TRY IT: Of all the lines below, return only those starting with the line holding "case_bool_decide as Hk." and going on through the line holding "left. by apply (Hseen k e Hk Hr).", exactly as written.

::: DATA TO EXAMINE

(** What one principal's grants add. *)
Lemma add_grants_spec who target gs eff cs :
  let P x := exists e, e ∈ gs /\ covers_scope e target = true /\ x ∈ permissions e in
  let C := exists e, e ∈ gs /\ covers_scope e target = true in
  let r := add_grants who target gs eff cs in
  (forall x, x ∈ r.1 <-> x ∈ eff \/ P x) /\ (forall q, q ∈ r.2 <-> q ∈ cs \/ (q = who /\ C)) /\
  (NoDup cs -> NoDup r.2).
Proof.
  revert eff cs. induction gs as [|e gs IH]; intros eff cs; simpl.
  { split_and!; [..|done]; intros y; rewrite ex_elem_nil; tauto. }
  destruct (covers_scope e target) eqn:Hcov.
  - set (cs1 := if bool_decide (who ∈ cs) then cs else cs ++ [who]).
    assert (forall q, q ∈ cs1 <-> q ∈ cs \/ q = who) as Hcs.
    { intros q. unfold cs1. case_bool_decide; [|by rewrite elem_of_app, list_elem_of_singleton].
      split; [auto|]. by intros [?| ->]. }
    destruct (IH (union_perms eff (permissions e)) cs1) as (Hx & Hq & Hn). split_and!.
    + intros x. rewrite Hx, ex_elem_cons. unfold union_perms. rewrite elem_of_union. tauto.
    + intros q. rewrite Hq, Hcs, ex_elem_cons. tauto.
    + intros Hd. apply Hn. unfold cs1. case_bool_decide; [done|]. apply NoDup_app.
      split_and!; [done| |apply NoDup_singleton]. by intros y ? ->%list_elem_of_singleton.
  - assert (covers_scope e target <> true) by congruence.
    destruct (IH eff cs) as (Hx & Hq & Hn). split_and!; [..|done].
    + intros x. rewrite Hx, ex_elem_cons. tauto.
    + intros q. rewrite Hq, ex_elem_cons. tauto.
Qed.

(** The loop over the principals: the order and repetitions of the list do not
    matter. *)
Lemma resolve_loop_spec now g target ks seen eff cs :
  (forall q e, q ∈ seen -> reaches now g target q e -> q ∈ cs /\ permissions e ⊆ eff) -> NoDup cs ->
  let r := resolve_loop now g target ks seen eff cs in
  (forall x, x ∈ r.1 <-> x ∈ eff \/ exists q, q ∈ ks /\ exists e, reaches now g target q e /\ x ∈ permissions e) /\
  (forall q, q ∈ r.2 <-> q ∈ cs \/ (q ∈ ks /\ exists e, reaches now g target q e)) /\ NoDup r.2.
Proof.
  revert seen eff cs. induction ks as [|k ks IH]; intros seen eff cs Hseen Hn; simpl.
  { split_and!; [..|done]; intros y; [rewrite ex_elem_nil|rewrite elem_of_nil]; tauto. }
  case_bool_decide as Hk.
  - destruct (IH seen eff cs Hseen Hn) as (Hx & Hq & Hd). split_and!; [..|done].
    + intros x. rewrite Hx, ex_elem_cons. split; [tauto|]. intros [?|[(e & Hr & ?)|?]]; auto.
      left. by apply (proj2 (Hseen k e Hk Hr)).
    + intros q. rewrite Hq, elem_of_cons. split; [tauto|]. intros [?|[[->|?] [e Hr]]]; eauto.
      left. by apply (Hseen k e Hk Hr).
  - destruct (add_grants_spec k target (direct_grants now g k) eff cs) as (Ax & Aq & An).
    destruct (add_grants k target (direct_grants now g k) eff cs) as [eff1 cs1]. simpl in Ax, Aq, An.
    destruct (IH ({[k]} ∪ seen) eff1 cs1) as (Hx & Hq & Hd); [|by apply An|].
    { intros q e [->%elem_of_singleton|Hs]%elem_of_union Hr.
      - split; [apply Aq; right; split; [done|by exists e]|]. intros x ?. apply Ax. right.
        exists e. destruct Hr. by split_and!.
      - destruct (Hseen q e Hs Hr) as [? Hsub]. split; [by apply Aq; left|].
        intros x ?. apply Ax. left. by apply Hsub. }
    split_and!; [..|done].
    + intros x. rewrite Hx, Ax, ex_elem_cons. unfold reaches. setoid_rewrite <- (assoc and). tauto.
    + intros q. rewrite Hq, Aq, elem_of_cons. unfold reaches. split; [|].
      * intros [[?|[-> ?]]|[? ?]]; auto.
      * intros [?|[[->|?] ?]]; auto.
Qed.
Lemma lowest_step o d : dist_wf d -> all_lowest d -> gop_ok o -> no_priority o = true -> all_lowest (apply_gop o d).2.
Proof.
  intros Hd Ha Ho Hn. destruct o as [|x|id|id|id p|id m|id|c|id]; cbn [apply_gop]; rewrite ?discard_state.
  - apply lowest_init, Ha.
  - exact Ha.
  - apply lowest_guarded; auto.
  - apply lowest_guarded; auto.
  - discriminate.
  - apply lowest_guarded; auto.
  - apply lowest_pending, Ha.
  - rewrite lowest_idle by assumption. exact Ha.
  - apply lowest_guarded; auto.
Qed.

Lemma lowest_run os s d :
  abs_rel s d -> all_lowest d -> Forall gop_ok os -> forallb no_priority os = true ->
  all_lowest (gic_run os d).2 /\ Forall (fun r => forall id, r <> Ok (Some id)) (gic_run os d).1.
Proof.
  revert s d. induction os as [|o os IH]; intros s d Hr Ha Hos Hn; simpl; [auto|].
  apply Forall_cons in Hos as [Ho Hos]. simpl in Hn. apply andb_true_iff in Hn as [Hn Hns].
  pose proof (lowest_step o d (proj1 Hr) Ha Ho Hn) as Ha1.
  destruct (gop_step o s d Hr Ho) as (r & d1 & s1 & E & Hs & Hr1). rewrite E in Ha1 |- *. simpl in Ha1.
  destruct (IH s1 d1 Hr1 Ha1 Hos Hns) as [IH1 IH2]. destruct (gic_run os d1) as [rs d2]. split; [exact IH1|].
  constructor; [|exact IH2]. intros id ->. inversion Hs; subst. simpl in E, Ho.
  rewrite lowest_idle in E by (tauto || apply Hr). discriminate.
Qed.

(** The priority every interrupt starts with, documented as the lowest, is one at which it
    is never delivered: until some [set_priority] call is made, no [acknowledge] of any
    sequence of calls returns an interrupt, whatever is enabled and pending.  The software
    interrupts, enabled from the start, are lost this way too. *)
Theorem default_priority_silent os :
  Forall gop_ok os -> forallb no_priority os = true ->
  Forall (fun r => forall id, r <> Ok (Some id)) (gic_run os dist_new).1.
Proof.
  intros Hos Hn. apply (lowest_run os _ _ abs_new); try assumption.
  apply Forall_replicate. reflexivity.
Qed.

(** ** Examples *)

Definition demo_ops : list gic_op :=
  [OpInit; OpEnable 64; OpPriority 64 0x10; OpTarget 64 1; OpPending 64; OpAck 0; OpPending 64; OpEoi 64; OpAck 0; OpAck 0].
Definition quiet_ops : list gic_op := [OpInit; OpEnable 64; OpPending 64; OpPending 3; OpAck 0; OpAck 1].

Lemma demo_ops_ok : Forall gop_ok demo_ops.
Proof. unfold demo_ops. repeat constructor; unfold fits; lia. Qed.
Lemma quiet_ops_ok : Forall gop_ok quiet_ops.
Proof. unfold quiet_ops. repeat constructor; unfold fits; lia. Qed.

Definition demo_pending : VirtualDistributor := (gic_run (take 5 demo_ops) dist_new).2.
Definition demo_gic : VirtualGic := mkGic (gic_run [OpInit; OpPriority 3 0x20] dist_new).2 [redist_new 0; redist_new 1].

Lemma acknowledge_spec_witness :
  dist_wf demo_pending /\ (acknowledge 0 demo_pending).1 = Ok (Some 64) /\
  forall irq', line demo_pending 40 irq' -> eligible 0 40 irq' = true -> 0x10 < priority irq'.
Proof.
  assert (Hw : dist_wf demo_pending) by (vm_compute; reflexivity).
  split; [exact Hw|]. pose proof (acknowledge_spec 0 demo_pending Hw ltac:(lia)) as Hs.
  destruct (acknowledge 0 demo_pending) as [r d'] eqn:E.
  assert (r = Ok (Some 64)) as -> by (apply (f_equal fst) in E; vm_compute in E; congruence).
  split; [reflexivity|]. destruct Hs as (irq & [_ Hl] & _ & _ & Hall & _). intros irq' H1 H2.
  vm_compute in Hl. injection Hl as <-. destruct (Hall 40 irq' H1 H2) as [H|[_ H]]; [exact H|lia].
Defined.

Lemma vgic_refines_witness :
  Forall gop_ok demo_ops /\ exists s, spec_run demo_ops (gic_run demo_ops dist_new).1 (mkSpec ∅ ∅ ∅) s.
Proof.
  split; [exact demo_ops_ok|]. destruct (vgic_refines demo_ops demo_ops_ok) as (s & Hs & _). exists s. exact Hs.
Defined.

Lemma no_spurious_interrupts_witness :
  count (is_take 64) (gic_run demo_ops dist_new).1 = 2 /\ count (is_take 64) (gic_run demo_ops dist_new).1 <= count (is_raise 64) demo_ops.
Proof.
  split; [vm_compute; reflexivity|].
  pose proof (no_spurious_interrupts demo_ops 64 demo_ops_ok ltac:(unfold MAX_INTID; lia)) as H.
  destruct (gic_run demo_ops dist_new) as [rs d]. simpl fst. destruct (at_id d 64) as [i|]; [destruct (pendingb (state i))|]; cbn [Z.b2z] in H; lia.
Defined.

Lemma acknowledge_cpu_panics_witness : acknowledge 9 demo_pending = (Panic ArithOverflow, demo_pending).
Proof.
  apply (acknowledge_cpu_panics 9 demo_pending 64 (mkIrq true Pending Level 0x10 1 0));
    [lia|split; [unfold MAX_INTID; lia|vm_compute; reflexivity]|unfold PPI_END; lia|reflexivity|reflexivity].
Defined.

Lemma none_pending d : forallb (fun i => negb (pendingb (state i))) (irqs d) = true ->
  forall j irq, line d j irq -> pendingb (state irq) = false.
Proof.
  intros H j irq [_ Hl]. rewrite forallb_forall in H. apply negb_true_iff, H, list_elem_of_In, list_elem_of_lookup. eauto.
Qed.

Lemma sgi_any_cpu_witness :
  exists d', acknowledge 0 (distributor (inject_sgi 0 1 3 demo_gic).2) = (Ok (Some 3), d') /\ acknowledge 1 d' = (Ok None, d').
Proof.
  assert (Hok : (inject_sgi 0 1 3 demo_gic).1 = Ok tt) by (vm_compute; reflexivity).
  destruct (inject_sgi 0 1 3 demo_gic) as [r g'] eqn:E. simpl in Hok |- *. subst r.
  apply (sgi_any_cpu demo_gic g' 0 1 3 (mkIrq true Inactive Edge 0x20 1 0)).
  - vm_compute. reflexivity.
  - unfold SGI_END. lia.
  - lia.
  - lia.
  - split; [unfold MAX_INTID; lia|vm_compute; reflexivity].
  - reflexivity.
  - reflexivity.
  - simpl. lia.
  - intros j irq' _. apply none_pending. vm_compute. reflexivity.
  - exact E.
Defined.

::::::

ANSWER TO THIS EXERCISE:
  case_bool_decide as Hk.
  - destruct (IH seen eff cs Hseen Hn) as (Hx & Hq & Hd). split_and!; [..|done].
    + intros x. rewrite Hx, ex_elem_cons. split; [tauto|]. intros [?|[(e & Hr & ?)|?]]; auto.
      left. by apply (proj2 (Hseen k e Hk Hr)).
    + intros q. rewrite Hq, elem_of_cons. split; [tauto|]. intros [?|[[->|?] [e Hr]]]; eauto.
      left. by apply (Hseen k e Hk Hr).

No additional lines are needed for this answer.